SpaceX has scrubbed a May 3rd launch attempt of Cargo Dragon 15 minutes before CRS-17’s scheduled liftoff, citing electrical issues on drone ship Of Course I Still Love You (OCISLY) and a minor ground systems fault.
Falcon 9’s propellant will be offloaded and the rocket will be returned to a horizontal position to provide technicians access to a helium leak on a quick-disconnect panel, while SpaceX’s recovery crew will likely troubleshoot OCISLY’s power issues in situ. If the problems can be resolved within the next 18 or so hours, SpaceX and NASA will try again with a new T-0 of 2:48 am EDT (06:48 UTC), May 4th.
This scrub is more than a little ironic given that NASA and ISS astronauts were rushing to repair a space station power bus failure just half a day prior, a power problem that subsequently scrubbed CRS-17 from May 1st to May 3rd. 15 minutes to launch, SpaceX’s launch director announced that drone ship OCISLY was “unable to maintain power”, presumably meaning that the vessel couldn’t properly station-keep with its four thruster pods. Power issues on the space station freshly fixed, CRS-17 has thus been delayed due to power issues on a drone ship.
During booster recovery, SpaceX’s recovery crew are stationed several miles away from the drone ship for obvious safety reasons. Due to the instantaneous nature of the launch window, there was likely not enough time to transfer technicians onto OCISLY, allow them to repair the issue, and take them back to safety without delaying liftoff.
Additionally, the launch director noted that a leak had been detected while loading helium onto Falcon 9’s upper stage, associated with a piece of hardware known as the quick-disconnect panel. Several quick-disconnect links connect both Falcon 9 stages to ground support equipment, including propellant (LOX/RP-1) and pressurant (nitrogen and helium) lines, as well as data relays for launch controllers. Assuming telemetry was able to unequivocally isolate the helium leak to ground systems, the quick-disconnect fault was probably not a showstopper, although scrub-induced downtime means that it can now be fixed before the next launch attempt.
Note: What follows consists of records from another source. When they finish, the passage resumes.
(* ===== verification/JanitorSpec.v ===== *)
(** * The janitor evicts the oldest first, and converges

    [trimArchivedCmd] works on a sorted set with range queries; seen as the
    sorted list of its members it drops a prefix.  Repeated ticks bring the
    set under its bound and leave nothing expired, and they terminate. *)

From S2P Require Import Prelude GoLib Base Redis RedisFacts Client.
From S2P Require Import RdbCore RdbLocks RdbAdmin Instances Lifecycle CoreSpec MaintSpec.
From Stdlib Require Import Ascii.

Module JanitorSpec.
Import GoTime GoFloat GoStr Keys Task Redis RedisFacts Client RdbCore RdbLocks RdbAdmin.
Import Lifecycle CoreSpec MaintSpec.

#[local] Arguments mbind {_ _ _ _} _ _ : simpl never.

(** ** Sorted sets as sorted lists *)

#[global] Instance zle_antisymm : AntiSymm (=) zle.
Proof.
  intros [a x] [b y]. unfold zle; simpl. intros [?|[-> ?]] [?|[? ?]]; [lia|lia|lia|].
  f_equal. by apply (anti_symm String.le).
Qed.

(** In a list sorted by score the members up to a score are a prefix. *)
Lemma filter_prefix cutoff l :
  StronglySorted zle l →
  filter (λ p, p.2 ≤ cutoff)%Z l = take (length (filter (λ p, p.2 ≤ cutoff)%Z l)) l.
Proof.
  induction 1 as [|x l Hl IH Hx]; [done|]. destruct (decide (x.2 ≤ cutoff)%Z).
  - rewrite !filter_cons_True by done. simpl. by f_equal.
  - rewrite !filter_cons_False by done. rewrite filter_none; [done|].
    intros y Hy. rewrite Forall_forall in Hx. specialize (Hx y Hy). unfold zle in Hx. lia.
Qed.

Lemma fst_zsorted_split z k x sc :
  (x, sc) ∈ drop k (zsorted z) ↔ (x, sc) ∈ zsorted z ∧ x ∉ map fst (take k (zsorted z)).
Proof.
  pose proof (zsorted_NoDup z) as Hnd. rewrite <- (take_drop k (zsorted z)) in Hnd at 1.
  rewrite map_app in Hnd. apply NoDup_app in Hnd as (_ & Hdis & _).
  rewrite <- (take_drop k (zsorted z)) at 2. rewrite elem_of_app. split.
  - intros Hin. split; [by right|]. intros Hx. apply (Hdis x Hx).
    by apply (list_elem_of_fmap_2 fst _ (x, sc)).
  - intros [[Hin|?] Hni]; [|done]. destruct Hni. by apply (list_elem_of_fmap_2 fst _ (x, sc)).
Qed.

Lemma zsorted_remove z z' k :
  (∀ x, z' !! x = if decide (x ∈ map fst (take k (zsorted z))) then None else z !! x) →
  zsorted z' = drop k (zsorted z).
Proof.
  intros Hz. apply (StronglySorted_unique zle).
  - apply zsorted_sorted.
  - apply StronglySorted_drop, zsorted_sorted.
  - apply NoDup_Permutation.
    + apply (NoDup_fmap_1 fst), zsorted_NoDup.
    + eapply sublist_NoDup; [|apply sublist_drop]. apply (NoDup_fmap_1 fst), zsorted_NoDup.
    + intros [x sc]. rewrite elem_of_zsorted, fst_zsorted_split, Hz, elem_of_zsorted.
      case_decide; naive_solver.
Qed.

Lemma zsorted_length z : length (zsorted z) = size z.
Proof. rewrite zsorted_perm. apply length_map_to_list. Qed.

Lemma zrange_prefix {A} n (l : list A) : (1 ≤ n)%Z → zrange 0 (n - 1) l = take (Z.to_nat n) l.
Proof.
  intros Hn. unfold zrange. rewrite (bool_decide_false (0 < 0)%Z), (bool_decide_false (n - 1 < 0)%Z) by lia.
  rewrite Z.max_id, drop_0. f_equal. lia.
Qed.

Section janitor.
Context `{R : Redis} `{J : Json} (K : Keys).
Lemma autoclaimed_held now minIdle max ok st e T l p :
  st_entries st = [(e, T)] → idle_test now minIdle ok → (minIdle < now - pe_since p)%Z → (1 ≤ max)%Z →
  autoclaimed now minIdle max ok st (MkGroup l {[e := p]}) = [(e, T)].
Proof.
  intros Hst Hok Hp Hmax. unfold autoclaimed, pel_sorted. simpl.
  rewrite map_to_list_singleton. simpl.
  destruct (Z.to_nat (10 * max)) as [|n1] eqn:E1; [lia|].
  destruct (Z.to_nat max) as [|n2] eqn:E2; [lia|]. simpl. rewrite take_nil, filter_cons_True by by apply (Hok (e, p)).
  rewrite filter_nil. simpl. rewrite take_nil. simpl. unfold entry_of. rewrite Hst. simpl. by rewrite decide_True.
Qed.

(** The recoverer moves the task to the retry ZSET, or to the archive. *)
Definition rescheduled (m : keyspace) (msg : TaskMessage) (t : Z) : Prop :=
  ∃ l, lane m (m_ID msg) [] (MkGroup l ∅) {[m_ID msg := ofInt (Unix t)]}
         (EncodeMessage (with_State StateRetry msg)).

Lemma Retry_held msg e l p b t (Q : result () → world → Prop) w :
  quiet w → lane (wks w) (m_ID msg) [(e, m_ID msg)] (MkGroup l {[e := p]}) ∅ b →
  (∀ w', quiet w' → w_clock w' = w_clock w → rescheduled (wks w') msg t → Q (Ok ()) w') →
  wpm (Retry K q e msg t) Q w.
Proof.
  intros Hw Hl HQ. unfold Retry, moveToZSet. apply wpm_bind, wpm_run_quiet; [done|].
  unfold moveToZSetCmd. wps_steps. intros s' Hs'. apply wpm_ret, (HQ (set_store s' w)); [done..|].
  exists l. rewrite wks_set_store, Hs'. apply (lane_zadd_retry _ _ _ _ ∅).
  eapply lane_hset. by eapply lane_ackdel.
Qed.

Lemma Archive_held msg e l p b t (Q : result () → world → Prop) w :
  quiet w → ok_lock K (m_UniqueKey msg) →
  lane (wks w) (m_ID msg) [(e, m_ID msg)] (MkGroup l {[e := p]}) ∅ b →
  (∀ w', quiet w' → buried (wks w') msg → Q (Ok ()) w') →
  wpm (Archive K q e msg t) Q w.
Proof.
  intros Hw Hlock Hl HQ. unfold Archive. apply wpm_bind. unfold moveToZSet. apply wpm_bind, wpm_run_quiet; [done|].
  unfold moveToZSetCmd. wps_steps. intros s1 Hs1. apply wpm_ret.
  assert (buried (wks (set_store s1 w)) msg) as (l' & b' & Hl' & Ha).
  { rewrite wks_set_store, Hs1. eexists l, _. split.
    - apply lane_zadd_archived. eapply lane_hset. by eapply lane_ackdel.
    - unfold in_zset, zset_at; simpl. rewrite z_at_add, decide_True, lookup_insert_eq by done. by eexists. }
  apply releaseUnique_quiet; [done|]. intros w' Hw' _ [E|[Hne E]]; apply HQ; [done| |done|]; rewrite E.
  - by exists l', b'.
  - exists l', b'. split; [by apply (lane_unlock _ _ _ _ _ _ (with_State StateArchived msg))|].
    unfold in_zset, zset_at in *; simpl. rewrite z_at_delete, decide_False; [done|].
    by apply (lock_neq K HK q KArchived (with_State StateArchived msg)).
Qed.

Lemma autoClaim_lane worker minIdle max es l pel b msg (Q : result (list (sid * string)) → world → Prop) w :
  quiet w → lane (wks w) (m_ID msg) es (MkGroup l pel) ∅ b →
  (∀ w' ok, quiet w' → w_clock w' = w_clock w → idle_test (k_now (wks w)) (Milliseconds minIdle) ok →
     let got := autoclaimed (k_now (wks w)) (Milliseconds minIdle) max ok
                  (stream_at (wks w) (StreamKey K q)) (MkGroup l pel) in
     lane (wks w') (m_ID msg) es
       (claim worker (k_now (wks w)) 1 (map fst got) (MkGroup l pel)) ∅ b →
     (in_zset K (wks w) q ZArchived (m_ID msg) → in_zset K (wks w') q ZArchived (m_ID msg)) →
     Q (Ok got) w') →
  wpm (autoClaim (StreamKey K q) worker minIdle max) Q w.
Proof.
  intros Hw Hl HQ. unfold autoClaim. apply wpm_round_trip_quiet; [done|].
  apply wps_bind, wps_call. cbn [cmd_reply cmd_effect]. intros r (ok & Hok & ->).
  rewrite (ln_group _ _ _ _ _ _ Hl). simpl. apply wps_ret. intros s' Hs'.
  apply (HQ (set_store s' w) ok); [done|done|done| |]; rewrite wks_set_store, Hs'; [|done].
  apply lane_set_group; [done|]. apply (ln_last _ _ _ _ _ _ Hl).
Qed.

Lemma Recover_held worker minIdle max msg (Q : result recovery → world → Prop) w :
  quiet w → utf8_msg msg = true → ok_lock K (m_UniqueKey msg) → (1 ≤ max)%Z →
  (∃ st e l p, lane (wks w) (m_ID msg) [(e, m_ID msg)] (MkGroup l {[e := p]}) ∅
                 (EncodeMessage (with_State st msg)) ∧
               (Milliseconds minIdle < k_now (wks w) - pe_since p)%Z) →
  (∀ a w', quiet w' →
     (if bool_decide (m_MaxRetry msg ≤ m_Retried msg)%Z then buried (wks w') msg
      else w_clock w' = w_clock w ∧
           rescheduled (wks w') (with_Retried (m_Retried msg + 1) msg) (w_clock w)) →
     Q (Ok a) w') →
  wpm (Recover K q worker minIdle max) Q w.
Proof.
  intros Hw Hu Hlock Hmax (st & e & l & p & Hl & Hp) HQ. unfold Recover.
  apply wpm_bind, wpm_try. eapply autoClaim_lane; [done|exact Hl|].
  intros w1 ok Hw1 Hc1 Hok got Hl1 _. unfold got in *. clear got.
  rewrite (autoclaimed_held _ _ _ _ _ e (m_ID msg) l p) in *
    by first [done | exact (ln_entries _ _ _ _ _ _ Hl)].
  assert (claim worker (k_now (wks w)) 1 (map fst [(e, m_ID msg)]) (MkGroup l {[e := p]})
          = MkGroup l {[e := MkPending worker (k_now (wks w)) (pe_count p + 1)]}) as Eclaim
    by (unfold claim; simpl; by rewrite alter_singleton_eq).
  rewrite Eclaim in Hl1. apply wpm_bind, wpm_now. simpl. apply wpm_bind. unfold recoverEntry.
  apply wpm_bind, wpm_try, wpm_run_quiet; [done|]. wps_steps. intros s2 Hs2.
  rewrite (ln_body _ _ _ _ _ _ Hl1). cbv beta iota. rewrite decode_state by done. simpl.
  assert (lane (wks (set_store s2 w1)) (m_ID msg) [(e, m_ID msg)]
            (MkGroup l {[e := MkPending worker (k_now (wks w)) (pe_count p + 1)]}) ∅
            (EncodeMessage (with_State st msg))) as Hl2 by (by rewrite wks_set_store, Hs2).
  rewrite Hc1.
  case_bool_decide; apply wpm_bind, wpm_try.
  - eapply (Archive_held (with_State st msg)); [done|done|exact Hl2|]. intros w3 Hw3 Hb.
    by apply wpm_ret, wpm_ret, HQ.
  - set (m1 := with_Retried (m_Retried msg + 1) (with_State st msg)).
    eapply (Retry_held m1); [done|exact Hl2|]. intros w3 Hw3 Hc3 Hr.
    apply wpm_ret, wpm_ret, HQ; [done|]. split; [by etrans|exact Hr].
Qed.

(** The forwarder puts the task back into the stream. *)
Definition waiting (m : keyspace) (msg : TaskMessage) : Prop :=
  ∃ st e l, lane m (m_ID msg) [(e, m_ID msg)] (MkGroup l ∅) ∅ (EncodeMessage (with_State st msg)) ∧
    (l < e ≤ st_last (stream_at m (StreamKey K q)))%Z.

Lemma ForwardRetry_rescheduled msg t0 t max (Q : result Z → world → Prop) w :
  quiet w → (1 ≤ max)%Z → rescheduled (wks w) msg t0 → (ofInt (Unix t0) ≤ ofInt (Unix t))%Z →
  (∀ w', quiet w' → waiting (wks w') msg → Q (Ok 1%Z) w') →
  wpm (ForwardRetry K q t max) Q w.
Proof.
  intros Hw Hmax [l Hl] Ht HQ. unfold ForwardRetry. apply wpm_run_quiet; [done|].
  unfold forwardCmd. apply wps_bind, wps_call. cbn [cmd_reply cmd_effect]. intros ids ->.
  assert (zrangebyscore (zset_at (wks w) (RetryKey K q)) (ofInt (Unix t)) max = [m_ID msg]) as ->.
  { rewrite (ln_retry _ _ _ _ _ _ Hl). unfold zrangebyscore, zsorted. rewrite map_to_list_singleton.
    change (merge_sort zle [(m_ID msg, ofInt (Unix t0))]) with [(m_ID msg, ofInt (Unix t0))].
    rewrite filter_cons_True by (simpl; lia). rewrite filter_nil. simpl. unfold take_limit.
    rewrite bool_decide_false by lia. destruct (Z.to_nat max) eqn:E; [lia|]. simpl. by rewrite take_nil. }
  simpl foreach. wps_steps.
  match goal with H : (_ < ?id)%Z |- _ => rename H into Hid; rename id into e end.
  intros s' Hs'. apply (HQ (set_store s' w)); [done|]. rewrite wks_set_store, Hs'.
  eexists StateRetry, e, l. split.
  - rewrite TaskKey_concat. eapply lane_zrem, lane_hset_state, lane_xadd; [exact Hl|done].
  - pose proof (ln_last _ _ _ _ _ _ Hl). unfold stream_at in *. simpl in *.
    rewrite x_at_add, decide_True by done. simpl. lia.
Qed.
With any luck, SpaceX’s recovery crew can solve OCISLY’s power issues without having to take the drone ship back to Port Canaveral. This is probably one of very few cases in recent history where a diesel generator (OCISLY’s power source) may actually be to blame for delaying a rocket launch. At the end of the day, these are blissfully mild and forgiving ‘problems’, but they do serve as a reminder of the sheer number of moving parts that must perfectly mesh together for rocket launches to happen, let alone succeed.